-- Extracted records follows --

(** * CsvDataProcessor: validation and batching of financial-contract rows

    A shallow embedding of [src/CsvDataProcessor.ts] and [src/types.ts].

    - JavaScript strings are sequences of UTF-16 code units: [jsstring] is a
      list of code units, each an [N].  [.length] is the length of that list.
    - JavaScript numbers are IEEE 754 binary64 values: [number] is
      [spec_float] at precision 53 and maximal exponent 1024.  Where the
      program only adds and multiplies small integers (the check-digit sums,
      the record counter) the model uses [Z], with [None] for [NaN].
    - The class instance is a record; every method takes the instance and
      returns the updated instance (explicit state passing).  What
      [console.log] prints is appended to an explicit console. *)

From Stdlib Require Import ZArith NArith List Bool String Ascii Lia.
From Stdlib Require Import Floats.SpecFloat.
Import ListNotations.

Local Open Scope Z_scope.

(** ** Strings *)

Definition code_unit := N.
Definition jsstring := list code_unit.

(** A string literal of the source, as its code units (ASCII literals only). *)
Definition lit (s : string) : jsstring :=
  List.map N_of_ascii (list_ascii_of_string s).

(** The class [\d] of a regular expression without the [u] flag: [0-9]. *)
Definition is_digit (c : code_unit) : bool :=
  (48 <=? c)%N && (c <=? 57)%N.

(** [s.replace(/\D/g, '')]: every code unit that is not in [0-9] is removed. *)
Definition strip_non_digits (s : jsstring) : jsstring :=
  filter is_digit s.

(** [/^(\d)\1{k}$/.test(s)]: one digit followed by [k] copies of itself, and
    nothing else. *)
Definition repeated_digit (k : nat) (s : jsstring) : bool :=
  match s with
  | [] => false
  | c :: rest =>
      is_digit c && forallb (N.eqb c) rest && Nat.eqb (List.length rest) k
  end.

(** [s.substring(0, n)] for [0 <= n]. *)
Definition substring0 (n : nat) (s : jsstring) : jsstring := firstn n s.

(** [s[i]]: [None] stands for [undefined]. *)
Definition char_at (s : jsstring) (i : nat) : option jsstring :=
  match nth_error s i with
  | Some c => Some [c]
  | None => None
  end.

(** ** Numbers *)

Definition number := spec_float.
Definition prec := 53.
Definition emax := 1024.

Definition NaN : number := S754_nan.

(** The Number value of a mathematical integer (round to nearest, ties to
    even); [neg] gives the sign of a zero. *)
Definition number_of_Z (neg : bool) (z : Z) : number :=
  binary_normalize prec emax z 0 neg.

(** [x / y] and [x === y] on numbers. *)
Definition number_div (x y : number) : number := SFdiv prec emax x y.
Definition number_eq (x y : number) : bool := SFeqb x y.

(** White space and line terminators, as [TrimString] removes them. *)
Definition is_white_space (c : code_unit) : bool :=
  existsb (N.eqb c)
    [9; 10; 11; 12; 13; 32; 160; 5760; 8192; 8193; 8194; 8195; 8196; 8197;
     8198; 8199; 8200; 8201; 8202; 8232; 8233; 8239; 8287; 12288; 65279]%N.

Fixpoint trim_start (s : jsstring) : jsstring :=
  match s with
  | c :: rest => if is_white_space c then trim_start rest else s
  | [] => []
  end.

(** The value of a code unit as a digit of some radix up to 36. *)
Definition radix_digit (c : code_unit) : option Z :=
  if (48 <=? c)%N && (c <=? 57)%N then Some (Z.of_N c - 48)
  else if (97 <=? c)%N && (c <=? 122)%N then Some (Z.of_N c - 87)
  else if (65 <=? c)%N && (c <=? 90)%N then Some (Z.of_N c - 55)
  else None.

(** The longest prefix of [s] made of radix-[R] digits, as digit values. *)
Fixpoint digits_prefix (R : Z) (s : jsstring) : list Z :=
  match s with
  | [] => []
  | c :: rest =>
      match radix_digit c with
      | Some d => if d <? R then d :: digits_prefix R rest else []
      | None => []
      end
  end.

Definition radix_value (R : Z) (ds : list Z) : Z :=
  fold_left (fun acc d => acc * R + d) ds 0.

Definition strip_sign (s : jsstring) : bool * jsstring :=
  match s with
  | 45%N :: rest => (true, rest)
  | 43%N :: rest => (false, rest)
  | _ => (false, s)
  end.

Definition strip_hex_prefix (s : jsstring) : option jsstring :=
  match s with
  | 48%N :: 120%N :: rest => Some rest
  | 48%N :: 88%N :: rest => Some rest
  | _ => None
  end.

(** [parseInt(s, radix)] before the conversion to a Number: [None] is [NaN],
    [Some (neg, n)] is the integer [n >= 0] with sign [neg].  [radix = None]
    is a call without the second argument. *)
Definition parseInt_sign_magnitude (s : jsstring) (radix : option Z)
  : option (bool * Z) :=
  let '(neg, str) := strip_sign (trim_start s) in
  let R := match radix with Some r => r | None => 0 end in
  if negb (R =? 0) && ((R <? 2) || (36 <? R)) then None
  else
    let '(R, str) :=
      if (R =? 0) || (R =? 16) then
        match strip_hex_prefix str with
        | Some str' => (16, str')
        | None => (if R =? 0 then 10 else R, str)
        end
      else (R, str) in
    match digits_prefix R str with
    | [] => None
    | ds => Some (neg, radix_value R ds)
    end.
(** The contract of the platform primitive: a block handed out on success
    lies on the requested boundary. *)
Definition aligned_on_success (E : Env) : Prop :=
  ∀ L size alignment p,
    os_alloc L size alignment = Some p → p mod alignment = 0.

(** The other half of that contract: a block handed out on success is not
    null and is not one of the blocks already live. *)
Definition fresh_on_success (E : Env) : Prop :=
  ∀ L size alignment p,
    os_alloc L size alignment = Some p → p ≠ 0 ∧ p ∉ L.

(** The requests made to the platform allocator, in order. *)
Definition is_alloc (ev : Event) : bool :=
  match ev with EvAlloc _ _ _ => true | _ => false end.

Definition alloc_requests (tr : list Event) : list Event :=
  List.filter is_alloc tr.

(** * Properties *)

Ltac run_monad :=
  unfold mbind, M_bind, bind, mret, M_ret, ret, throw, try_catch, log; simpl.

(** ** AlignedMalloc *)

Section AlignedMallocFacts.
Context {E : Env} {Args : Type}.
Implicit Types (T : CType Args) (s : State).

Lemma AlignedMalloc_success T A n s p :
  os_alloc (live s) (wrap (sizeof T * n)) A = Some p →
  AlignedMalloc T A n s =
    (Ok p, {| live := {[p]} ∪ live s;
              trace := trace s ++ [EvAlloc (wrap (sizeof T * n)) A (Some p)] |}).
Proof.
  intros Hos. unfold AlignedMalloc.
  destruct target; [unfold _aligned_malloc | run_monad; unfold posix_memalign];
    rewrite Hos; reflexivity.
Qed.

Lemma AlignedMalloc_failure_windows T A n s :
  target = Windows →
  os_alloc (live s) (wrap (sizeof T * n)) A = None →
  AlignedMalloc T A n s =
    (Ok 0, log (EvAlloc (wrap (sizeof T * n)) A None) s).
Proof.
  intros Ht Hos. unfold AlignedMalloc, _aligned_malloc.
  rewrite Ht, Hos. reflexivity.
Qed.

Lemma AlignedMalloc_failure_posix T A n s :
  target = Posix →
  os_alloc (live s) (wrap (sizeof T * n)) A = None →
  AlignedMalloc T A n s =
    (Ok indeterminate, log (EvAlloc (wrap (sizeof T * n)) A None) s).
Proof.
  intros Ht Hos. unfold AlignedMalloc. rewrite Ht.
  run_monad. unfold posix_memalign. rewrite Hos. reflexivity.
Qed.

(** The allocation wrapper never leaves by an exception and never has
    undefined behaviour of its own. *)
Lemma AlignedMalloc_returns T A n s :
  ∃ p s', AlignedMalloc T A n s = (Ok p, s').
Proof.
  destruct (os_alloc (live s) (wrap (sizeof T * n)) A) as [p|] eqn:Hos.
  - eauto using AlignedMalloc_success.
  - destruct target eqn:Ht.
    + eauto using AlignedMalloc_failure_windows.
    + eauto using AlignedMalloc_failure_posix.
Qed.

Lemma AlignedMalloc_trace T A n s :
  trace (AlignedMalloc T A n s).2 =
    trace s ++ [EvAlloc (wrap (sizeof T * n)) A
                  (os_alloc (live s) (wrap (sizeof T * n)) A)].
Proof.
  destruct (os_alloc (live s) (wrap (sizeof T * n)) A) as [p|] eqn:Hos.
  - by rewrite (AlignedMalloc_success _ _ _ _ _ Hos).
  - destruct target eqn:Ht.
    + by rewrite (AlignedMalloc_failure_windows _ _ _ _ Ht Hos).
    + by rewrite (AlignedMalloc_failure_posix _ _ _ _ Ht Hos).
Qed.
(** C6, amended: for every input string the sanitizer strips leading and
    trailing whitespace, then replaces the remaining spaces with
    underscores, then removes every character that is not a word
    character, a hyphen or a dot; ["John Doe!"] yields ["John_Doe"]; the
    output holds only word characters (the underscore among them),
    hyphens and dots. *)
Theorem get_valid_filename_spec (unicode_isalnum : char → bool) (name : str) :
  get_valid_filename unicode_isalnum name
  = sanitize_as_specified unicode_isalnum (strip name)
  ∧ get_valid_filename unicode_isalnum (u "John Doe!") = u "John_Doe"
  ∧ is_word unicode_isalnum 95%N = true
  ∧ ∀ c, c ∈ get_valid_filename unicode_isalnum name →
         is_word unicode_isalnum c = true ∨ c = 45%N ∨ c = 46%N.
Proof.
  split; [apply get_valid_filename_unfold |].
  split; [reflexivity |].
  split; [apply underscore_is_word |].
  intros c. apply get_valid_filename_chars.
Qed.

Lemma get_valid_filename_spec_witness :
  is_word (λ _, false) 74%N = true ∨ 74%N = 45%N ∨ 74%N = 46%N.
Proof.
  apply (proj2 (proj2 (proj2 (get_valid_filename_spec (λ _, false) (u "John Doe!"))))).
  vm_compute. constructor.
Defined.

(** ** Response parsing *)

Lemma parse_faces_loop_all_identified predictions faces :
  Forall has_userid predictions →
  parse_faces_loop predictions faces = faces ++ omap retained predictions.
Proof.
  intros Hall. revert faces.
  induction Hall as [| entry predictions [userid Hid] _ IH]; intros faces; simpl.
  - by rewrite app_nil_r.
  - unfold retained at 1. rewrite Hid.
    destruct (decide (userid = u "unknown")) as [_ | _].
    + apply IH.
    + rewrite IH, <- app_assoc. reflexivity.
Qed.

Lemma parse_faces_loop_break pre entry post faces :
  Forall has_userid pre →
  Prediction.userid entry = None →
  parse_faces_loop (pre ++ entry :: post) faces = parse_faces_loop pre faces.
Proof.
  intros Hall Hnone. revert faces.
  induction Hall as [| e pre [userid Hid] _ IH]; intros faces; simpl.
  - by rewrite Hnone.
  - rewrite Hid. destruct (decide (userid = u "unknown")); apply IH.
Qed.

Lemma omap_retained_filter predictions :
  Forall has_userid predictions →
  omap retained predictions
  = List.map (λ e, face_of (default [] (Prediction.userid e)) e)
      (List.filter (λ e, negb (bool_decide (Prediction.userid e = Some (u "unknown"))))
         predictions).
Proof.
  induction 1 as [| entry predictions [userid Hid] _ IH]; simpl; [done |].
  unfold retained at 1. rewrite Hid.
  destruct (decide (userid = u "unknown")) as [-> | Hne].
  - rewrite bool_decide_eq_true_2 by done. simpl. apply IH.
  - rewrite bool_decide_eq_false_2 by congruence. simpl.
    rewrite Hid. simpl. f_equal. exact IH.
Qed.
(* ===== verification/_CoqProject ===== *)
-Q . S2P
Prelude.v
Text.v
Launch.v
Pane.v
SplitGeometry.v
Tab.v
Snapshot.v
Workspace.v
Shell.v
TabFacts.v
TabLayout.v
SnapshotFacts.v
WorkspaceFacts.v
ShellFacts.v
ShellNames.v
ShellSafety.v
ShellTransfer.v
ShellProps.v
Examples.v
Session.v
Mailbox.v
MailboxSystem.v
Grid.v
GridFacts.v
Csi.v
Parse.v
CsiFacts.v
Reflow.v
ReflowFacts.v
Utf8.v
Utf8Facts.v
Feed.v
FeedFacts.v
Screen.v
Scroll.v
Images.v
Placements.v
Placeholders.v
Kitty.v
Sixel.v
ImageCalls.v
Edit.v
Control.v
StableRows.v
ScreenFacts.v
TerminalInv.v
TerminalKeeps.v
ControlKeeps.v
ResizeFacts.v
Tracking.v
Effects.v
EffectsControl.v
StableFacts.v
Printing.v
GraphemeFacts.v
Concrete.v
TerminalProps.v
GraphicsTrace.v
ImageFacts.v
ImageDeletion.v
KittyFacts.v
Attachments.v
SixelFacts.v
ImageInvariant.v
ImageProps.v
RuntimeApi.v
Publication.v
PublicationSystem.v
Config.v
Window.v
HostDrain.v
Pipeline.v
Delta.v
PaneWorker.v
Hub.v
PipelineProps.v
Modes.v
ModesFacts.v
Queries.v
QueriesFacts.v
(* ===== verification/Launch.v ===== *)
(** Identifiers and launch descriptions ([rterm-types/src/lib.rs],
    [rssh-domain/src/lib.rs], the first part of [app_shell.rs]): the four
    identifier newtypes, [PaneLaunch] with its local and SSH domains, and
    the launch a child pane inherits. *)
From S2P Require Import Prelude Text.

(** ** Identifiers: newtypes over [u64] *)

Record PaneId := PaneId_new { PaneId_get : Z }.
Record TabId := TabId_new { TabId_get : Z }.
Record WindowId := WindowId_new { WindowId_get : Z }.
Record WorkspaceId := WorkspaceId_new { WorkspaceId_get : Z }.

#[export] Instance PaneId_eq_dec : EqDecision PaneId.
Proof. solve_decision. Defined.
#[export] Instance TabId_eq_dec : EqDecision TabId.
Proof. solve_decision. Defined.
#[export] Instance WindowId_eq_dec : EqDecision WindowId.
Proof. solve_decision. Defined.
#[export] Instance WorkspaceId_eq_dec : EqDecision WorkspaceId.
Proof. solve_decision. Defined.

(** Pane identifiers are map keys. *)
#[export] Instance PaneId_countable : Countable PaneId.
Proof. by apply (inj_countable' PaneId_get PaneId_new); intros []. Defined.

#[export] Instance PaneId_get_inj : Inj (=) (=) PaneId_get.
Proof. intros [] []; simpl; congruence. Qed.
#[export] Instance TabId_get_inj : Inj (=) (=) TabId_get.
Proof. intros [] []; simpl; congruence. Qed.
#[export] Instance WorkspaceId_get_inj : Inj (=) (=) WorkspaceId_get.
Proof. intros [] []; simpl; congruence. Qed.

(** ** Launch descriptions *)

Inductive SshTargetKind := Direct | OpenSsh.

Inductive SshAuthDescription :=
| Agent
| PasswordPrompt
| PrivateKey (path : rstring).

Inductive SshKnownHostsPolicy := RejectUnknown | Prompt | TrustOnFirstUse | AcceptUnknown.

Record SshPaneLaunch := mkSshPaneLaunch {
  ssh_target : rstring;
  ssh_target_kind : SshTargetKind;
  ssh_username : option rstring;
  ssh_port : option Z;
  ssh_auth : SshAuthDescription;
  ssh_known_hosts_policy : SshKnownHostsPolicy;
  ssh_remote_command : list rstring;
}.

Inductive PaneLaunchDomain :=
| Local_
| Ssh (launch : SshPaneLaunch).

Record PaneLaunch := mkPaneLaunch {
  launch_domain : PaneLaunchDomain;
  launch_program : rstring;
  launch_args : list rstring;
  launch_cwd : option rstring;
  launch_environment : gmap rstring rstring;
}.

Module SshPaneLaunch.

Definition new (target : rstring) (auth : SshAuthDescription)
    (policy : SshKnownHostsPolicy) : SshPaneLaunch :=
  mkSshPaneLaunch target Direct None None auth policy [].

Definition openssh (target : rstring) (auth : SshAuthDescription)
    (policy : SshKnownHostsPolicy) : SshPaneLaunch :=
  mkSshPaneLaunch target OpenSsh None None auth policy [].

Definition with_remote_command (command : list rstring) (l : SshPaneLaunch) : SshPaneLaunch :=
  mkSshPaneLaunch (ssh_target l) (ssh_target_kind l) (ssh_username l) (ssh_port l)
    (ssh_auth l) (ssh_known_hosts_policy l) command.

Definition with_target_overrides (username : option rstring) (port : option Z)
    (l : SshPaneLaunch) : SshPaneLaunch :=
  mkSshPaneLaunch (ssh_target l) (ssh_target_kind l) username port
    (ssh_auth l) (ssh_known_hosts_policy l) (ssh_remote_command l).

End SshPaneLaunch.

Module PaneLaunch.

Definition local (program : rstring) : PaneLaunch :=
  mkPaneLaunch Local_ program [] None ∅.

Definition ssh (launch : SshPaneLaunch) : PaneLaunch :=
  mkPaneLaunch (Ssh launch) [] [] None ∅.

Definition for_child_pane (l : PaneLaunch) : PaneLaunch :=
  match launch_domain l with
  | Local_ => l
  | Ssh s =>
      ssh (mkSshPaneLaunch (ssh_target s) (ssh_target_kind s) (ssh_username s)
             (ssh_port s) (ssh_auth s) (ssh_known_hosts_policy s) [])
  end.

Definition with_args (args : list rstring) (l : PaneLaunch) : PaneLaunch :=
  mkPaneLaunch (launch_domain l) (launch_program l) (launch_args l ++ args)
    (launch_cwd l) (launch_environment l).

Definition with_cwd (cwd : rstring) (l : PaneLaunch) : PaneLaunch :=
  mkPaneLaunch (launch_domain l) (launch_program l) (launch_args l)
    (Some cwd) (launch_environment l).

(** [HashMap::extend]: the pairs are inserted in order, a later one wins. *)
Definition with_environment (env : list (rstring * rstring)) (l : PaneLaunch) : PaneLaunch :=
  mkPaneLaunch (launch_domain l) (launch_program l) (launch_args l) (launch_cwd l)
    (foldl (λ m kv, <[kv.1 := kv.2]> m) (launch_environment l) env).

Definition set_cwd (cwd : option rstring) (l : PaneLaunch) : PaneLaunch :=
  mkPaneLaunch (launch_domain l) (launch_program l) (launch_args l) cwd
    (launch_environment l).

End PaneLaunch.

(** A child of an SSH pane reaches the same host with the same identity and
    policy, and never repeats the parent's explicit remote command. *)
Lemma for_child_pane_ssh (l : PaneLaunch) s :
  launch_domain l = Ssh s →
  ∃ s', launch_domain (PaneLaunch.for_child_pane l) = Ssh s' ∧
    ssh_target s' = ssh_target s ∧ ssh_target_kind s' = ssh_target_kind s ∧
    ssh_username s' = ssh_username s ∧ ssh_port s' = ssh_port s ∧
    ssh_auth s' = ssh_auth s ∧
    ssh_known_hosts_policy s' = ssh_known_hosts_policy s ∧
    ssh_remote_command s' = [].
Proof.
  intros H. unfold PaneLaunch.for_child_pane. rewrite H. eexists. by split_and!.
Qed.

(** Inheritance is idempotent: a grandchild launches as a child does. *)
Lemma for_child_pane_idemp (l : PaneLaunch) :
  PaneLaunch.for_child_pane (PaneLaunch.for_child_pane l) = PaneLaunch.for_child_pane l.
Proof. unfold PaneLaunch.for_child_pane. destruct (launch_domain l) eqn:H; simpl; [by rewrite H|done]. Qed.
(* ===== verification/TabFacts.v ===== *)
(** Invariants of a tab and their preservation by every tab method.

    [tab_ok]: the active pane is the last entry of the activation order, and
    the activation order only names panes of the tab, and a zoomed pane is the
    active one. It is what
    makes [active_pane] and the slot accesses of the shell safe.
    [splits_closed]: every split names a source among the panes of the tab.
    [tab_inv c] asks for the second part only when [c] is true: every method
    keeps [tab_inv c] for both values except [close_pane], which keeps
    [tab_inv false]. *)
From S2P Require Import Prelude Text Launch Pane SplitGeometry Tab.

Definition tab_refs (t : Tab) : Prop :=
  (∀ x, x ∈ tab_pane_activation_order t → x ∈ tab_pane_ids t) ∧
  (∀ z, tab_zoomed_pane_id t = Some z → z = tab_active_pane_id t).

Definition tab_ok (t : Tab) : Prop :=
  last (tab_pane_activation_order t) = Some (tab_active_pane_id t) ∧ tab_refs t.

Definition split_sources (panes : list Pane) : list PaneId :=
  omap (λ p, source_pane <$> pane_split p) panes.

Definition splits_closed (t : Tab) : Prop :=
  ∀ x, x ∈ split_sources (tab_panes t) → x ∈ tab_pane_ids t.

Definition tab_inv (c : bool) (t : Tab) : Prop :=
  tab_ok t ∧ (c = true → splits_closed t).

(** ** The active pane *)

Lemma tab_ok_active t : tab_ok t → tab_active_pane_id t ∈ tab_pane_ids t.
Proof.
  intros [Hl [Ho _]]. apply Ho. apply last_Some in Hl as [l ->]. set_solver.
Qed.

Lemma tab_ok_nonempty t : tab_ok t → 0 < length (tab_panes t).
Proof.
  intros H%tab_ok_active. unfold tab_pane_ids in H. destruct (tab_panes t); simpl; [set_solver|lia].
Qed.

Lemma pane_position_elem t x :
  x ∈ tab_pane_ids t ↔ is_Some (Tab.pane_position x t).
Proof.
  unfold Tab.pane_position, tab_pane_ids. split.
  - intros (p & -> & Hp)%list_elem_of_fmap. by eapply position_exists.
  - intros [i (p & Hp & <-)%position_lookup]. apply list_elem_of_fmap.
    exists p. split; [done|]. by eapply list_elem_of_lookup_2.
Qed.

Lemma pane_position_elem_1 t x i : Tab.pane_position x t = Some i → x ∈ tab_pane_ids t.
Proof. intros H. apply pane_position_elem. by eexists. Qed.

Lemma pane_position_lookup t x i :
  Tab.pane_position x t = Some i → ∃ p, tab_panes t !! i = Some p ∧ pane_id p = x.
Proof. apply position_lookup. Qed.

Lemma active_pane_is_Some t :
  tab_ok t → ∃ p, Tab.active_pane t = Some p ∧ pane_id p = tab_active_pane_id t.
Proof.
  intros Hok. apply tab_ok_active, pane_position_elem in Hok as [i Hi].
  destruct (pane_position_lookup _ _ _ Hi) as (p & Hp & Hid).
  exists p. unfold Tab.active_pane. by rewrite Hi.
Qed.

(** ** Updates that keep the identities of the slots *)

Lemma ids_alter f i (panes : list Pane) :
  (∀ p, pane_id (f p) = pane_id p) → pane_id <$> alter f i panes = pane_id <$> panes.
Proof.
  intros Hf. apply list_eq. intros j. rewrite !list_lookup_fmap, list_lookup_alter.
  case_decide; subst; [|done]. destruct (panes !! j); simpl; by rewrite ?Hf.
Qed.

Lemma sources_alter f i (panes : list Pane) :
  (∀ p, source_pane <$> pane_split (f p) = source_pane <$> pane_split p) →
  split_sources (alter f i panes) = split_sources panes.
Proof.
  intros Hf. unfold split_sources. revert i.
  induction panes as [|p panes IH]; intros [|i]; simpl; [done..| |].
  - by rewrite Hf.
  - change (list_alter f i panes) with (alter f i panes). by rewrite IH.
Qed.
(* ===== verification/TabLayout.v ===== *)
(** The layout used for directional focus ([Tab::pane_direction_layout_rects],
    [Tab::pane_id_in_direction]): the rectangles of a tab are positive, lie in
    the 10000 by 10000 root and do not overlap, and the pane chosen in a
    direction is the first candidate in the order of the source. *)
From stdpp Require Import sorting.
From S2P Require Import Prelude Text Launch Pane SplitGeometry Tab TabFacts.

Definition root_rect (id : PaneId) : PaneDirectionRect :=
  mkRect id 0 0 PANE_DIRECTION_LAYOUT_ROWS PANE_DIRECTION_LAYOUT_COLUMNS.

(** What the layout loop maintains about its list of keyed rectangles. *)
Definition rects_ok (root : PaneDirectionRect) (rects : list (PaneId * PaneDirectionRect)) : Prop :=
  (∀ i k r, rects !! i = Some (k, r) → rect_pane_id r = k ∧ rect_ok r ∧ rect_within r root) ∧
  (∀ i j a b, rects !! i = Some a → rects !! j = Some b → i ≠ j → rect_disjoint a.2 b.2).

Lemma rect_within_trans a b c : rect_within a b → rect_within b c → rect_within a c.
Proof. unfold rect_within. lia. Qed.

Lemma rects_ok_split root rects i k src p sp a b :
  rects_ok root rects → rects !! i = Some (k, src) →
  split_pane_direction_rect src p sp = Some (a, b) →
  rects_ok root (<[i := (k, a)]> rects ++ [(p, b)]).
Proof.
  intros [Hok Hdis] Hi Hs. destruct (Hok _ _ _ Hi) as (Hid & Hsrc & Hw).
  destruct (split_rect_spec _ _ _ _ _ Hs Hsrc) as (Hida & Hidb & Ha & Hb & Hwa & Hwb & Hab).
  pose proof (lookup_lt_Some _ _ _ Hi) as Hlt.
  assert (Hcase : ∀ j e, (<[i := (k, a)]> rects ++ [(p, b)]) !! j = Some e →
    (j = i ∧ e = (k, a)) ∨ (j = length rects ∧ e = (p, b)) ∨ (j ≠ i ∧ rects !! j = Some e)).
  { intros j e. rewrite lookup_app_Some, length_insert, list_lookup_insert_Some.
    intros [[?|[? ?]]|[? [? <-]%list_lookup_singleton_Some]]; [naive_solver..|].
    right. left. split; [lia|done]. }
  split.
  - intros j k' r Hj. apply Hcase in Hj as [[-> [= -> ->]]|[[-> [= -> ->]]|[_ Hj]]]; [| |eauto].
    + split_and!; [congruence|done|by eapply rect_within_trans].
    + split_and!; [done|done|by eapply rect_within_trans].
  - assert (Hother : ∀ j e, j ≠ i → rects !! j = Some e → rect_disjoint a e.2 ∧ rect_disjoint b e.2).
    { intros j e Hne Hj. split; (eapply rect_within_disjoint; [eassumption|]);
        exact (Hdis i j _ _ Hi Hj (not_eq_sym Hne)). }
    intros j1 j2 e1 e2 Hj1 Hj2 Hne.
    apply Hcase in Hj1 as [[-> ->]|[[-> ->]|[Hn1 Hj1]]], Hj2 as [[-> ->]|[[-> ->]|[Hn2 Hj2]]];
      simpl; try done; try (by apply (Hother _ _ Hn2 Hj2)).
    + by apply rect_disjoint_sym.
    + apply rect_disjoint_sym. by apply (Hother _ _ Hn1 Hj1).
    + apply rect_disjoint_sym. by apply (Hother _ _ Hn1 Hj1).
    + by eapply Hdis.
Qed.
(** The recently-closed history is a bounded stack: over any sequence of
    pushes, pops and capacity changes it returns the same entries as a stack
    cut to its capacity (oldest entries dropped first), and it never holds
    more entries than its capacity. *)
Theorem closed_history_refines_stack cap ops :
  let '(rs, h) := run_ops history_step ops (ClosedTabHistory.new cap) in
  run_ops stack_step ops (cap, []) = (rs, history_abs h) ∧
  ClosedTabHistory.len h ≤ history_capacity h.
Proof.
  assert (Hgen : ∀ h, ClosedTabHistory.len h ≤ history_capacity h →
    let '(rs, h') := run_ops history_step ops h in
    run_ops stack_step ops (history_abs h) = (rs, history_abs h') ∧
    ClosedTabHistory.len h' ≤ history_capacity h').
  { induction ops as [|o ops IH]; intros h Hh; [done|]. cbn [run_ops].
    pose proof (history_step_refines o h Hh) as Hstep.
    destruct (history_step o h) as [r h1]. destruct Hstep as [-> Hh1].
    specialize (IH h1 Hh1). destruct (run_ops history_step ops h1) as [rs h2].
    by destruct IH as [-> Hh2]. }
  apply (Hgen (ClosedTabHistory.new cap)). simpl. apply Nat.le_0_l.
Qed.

-- Extracted records concluded --

> What you need to do: Above are the entries; repeat their lines exactly, from the first through the one that contains "List.map N_of_ascii (list_ascii_of_string".

> Result of this task:
(** * CsvDataProcessor: validation and batching of financial-contract rows

    A shallow embedding of [src/CsvDataProcessor.ts] and [src/types.ts].

    - JavaScript strings are sequences of UTF-16 code units: [jsstring] is a
      list of code units, each an [N].  [.length] is the length of that list.
    - JavaScript numbers are IEEE 754 binary64 values: [number] is
      [spec_float] at precision 53 and maximal exponent 1024.  Where the
      program only adds and multiplies small integers (the check-digit sums,
      the record counter) the model uses [Z], with [None] for [NaN].
    - The class instance is a record; every method takes the instance and
      returns the updated instance (explicit state passing).  What
      [console.log] prints is appended to an explicit console. *)

From Stdlib Require Import ZArith NArith List Bool String Ascii Lia.
From Stdlib Require Import Floats.SpecFloat.
Import ListNotations.

Local Open Scope Z_scope.

(** ** Strings *)

Definition code_unit := N.
Definition jsstring := list code_unit.

(** A string literal of the source, as its code units (ASCII literals only). *)
Definition lit (s : string) : jsstring :=
  List.map N_of_ascii (list_ascii_of_string s).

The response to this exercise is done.